BLK_CON

The BLK_CON function computes a “fast convolution” of a digital signal and an impulse-response sequence. It returns the filtered signal.

This routine is written in the IDL language. Its source code can be found in the file blk_con.pro in the lib subdirectory of the IDL distribution.

Example

The following lines create the plot shown at the top of this topic:

; Create a filter of length P = 32

filter = REPLICATE(1.0 ,32) ;Set all points to 1.0

filter(2*INDGEN(16)) = 0.5 ;Set even points to 0.5

 

; Create a sampled signal with random noise

signal = SIN((FINDGEN(1000)/35.0)^2.5)

noise = (RANDOMU(SEED,1000)-.5)/2.

signal = signal + noise

 

; Convolve the filter and signal using block convolution

result = BLK_CON(filter, signal)

 

plot1 = PLOT(signal, TITLE='Signal + Noise', $

  DIMENSIONS=[960,480], LAYOUT=[2,1,1])

plot2 = PLOT(result, TITLE='Convolved Filter and Signal', $

  LAYOUT=[2,1,2], /CURRENT)

Syntax

Result = BLK_CON( Filter, Signal [, B_LENGTH=scalar] [, /DOUBLE] )

Return Value

This function returns a vector with the same length as Signal.

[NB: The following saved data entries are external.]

(* ===== verification/EventLoop.v ===== *)
(** * The reactor ([src/src/event_loop.hpp], [src/src/event_loop.cpp])

    The timer queue ([add_timer], [cancel_timer], [fire_due_timers],
    [next_timeout_ms]), the dispatch loop [run] and [stop]/[wakeup].  A callback
    is a program over the operations the loop offers to the code it runs; the
    rest of the program's state is the type [W] it transforms.  The kernel's
    part (the result of each [epoll_wait] and the values [clock::now] returns)
    is an argument.  Timers fire in deadline order, never early, at most once,
    never after a cancellation, and a sweep leaves no due timer behind. *)

From stdpp Require Import base numbers list option gmap sets sorting.
From S2P Require Import Prelude.
From Stdlib Require Import ZArith Lia Sorted.

Open Scope Z_scope.

Module event_loop.

Lemma StronglySorted_reverse {A} (R : A → A → Prop) l :
  StronglySorted (flip R) l → StronglySorted R (reverse l).
Proof.
  induction 1 as [|x l _ IH Hall]; [constructor|]. rewrite reverse_cons.
  apply StronglySorted_app_2; [|done|by repeat constructor].
  intros y z Hy ->%list_elem_of_singleton. rewrite elem_of_reverse in Hy.
  rewrite list.Forall_forall in Hall. by apply Hall.
Qed.

Section loop.

(** Names of callbacks, of registered handlers with their event masks, and the
    state the callbacks work on. *)
Context {CB EV W : Type}.

(** What a callback does to the loop: it may read the clock, arm and cancel
    timers and stop the loop; [Ret] is its effect on everything else. *)
Inductive prog :=
  | Ret (w : W)
  | Now (k : Z → prog)
  | AddTimer (delay : Z) (cb : option CB) (k : Z → prog)
  | CancelTimer (id : Z) (k : prog)
  | Stop (k : prog).

Record timer := mk_timer { id : Z; cb : option CB }.

(** A callback that ran: its timer, the timer's deadline, the time read when it
    was found due, and the callback. *)
Record firing := mk_firing { f_id : Z; f_deadline : Z; f_at : Z; f_cb : CB }.

(** [timers_] is the multimap in iteration order; [eventFd_] the counter of the
    eventfd.  The last three fields only observe the run: how often the clock
    was read, how many timers were armed and which ones fired (latest first). *)
Record t := mk {
  timers_ : list (Z * timer);
  cancelled_ : gset Z;
  nextTimerId_ : Z;
  running_ : bool;
  eventFd_ : Z;
  reads : nat;
  armed : Z;
  history : list firing;
}.

Definition init : t := mk [] ∅ 1 false 0 0 0 [].

Definition with_timers (s : t) (l : list (Z * timer)) : t :=
  mk l (cancelled_ s) (nextTimerId_ s) (running_ s) (eventFd_ s) (reads s) (armed s) (history s).
Definition with_cancelled (s : t) (c : gset Z) : t :=
  mk (timers_ s) c (nextTimerId_ s) (running_ s) (eventFd_ s) (reads s) (armed s) (history s).
Definition with_running (s : t) (b : bool) : t :=
  mk (timers_ s) (cancelled_ s) (nextTimerId_ s) b (eventFd_ s) (reads s) (armed s) (history s).
Definition with_eventFd (s : t) (n : Z) : t :=
  mk (timers_ s) (cancelled_ s) (nextTimerId_ s) (running_ s) n (reads s) (armed s) (history s).
Definition with_firing (s : t) (f : firing) : t :=
  mk (timers_ s) (cancelled_ s) (nextTimerId_ s) (running_ s) (eventFd_ s) (reads s) (armed s)
    (f :: history s).

(** The values [clock::now] returns, by number of the call, and what each
    callback and each registered handler does. *)
Variable clk : nat → Z.
Variable body : CB → W → prog.
Variable on_io_events : EV → W → prog.
Variable wakeHandler_ : option (W → prog).

Definition read_clock (s : t) : Z * t :=
  (clk (reads s),
   mk (timers_ s) (cancelled_ s) (nextTimerId_ s) (running_ s) (eventFd_ s) (S (reads s))
     (armed s) (history s)).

If either of the input arguments are double-precision or the DOUBLE keyword is set, the result is double-precision, otherwise the result is single-precision.

Arguments

Filter

A P-element floating-point vector containing the impulse-response sequence of the digital filter.

Signal

An n-element floating-point vector containing the discrete signal samples.

Keywords

B_LENGTH

A scalar specifying the block length of the subdivided signal segments. If this parameter is not specified, a near-optimal value is chosen by the algorithm based upon the length P of the impulse-response sequence. If P is a value less than 11 or greater than 377, then B_LENGTH must be specified.

B_LENGTH must be greater than the filter length, P, and less than the number of signal samples.

DOUBLE

Set this keyword to force the computation to be done using double-precision arithmetic.

Version History

Pre 4.0

Introduced

See Also

CONVOL, CONVOL_FFT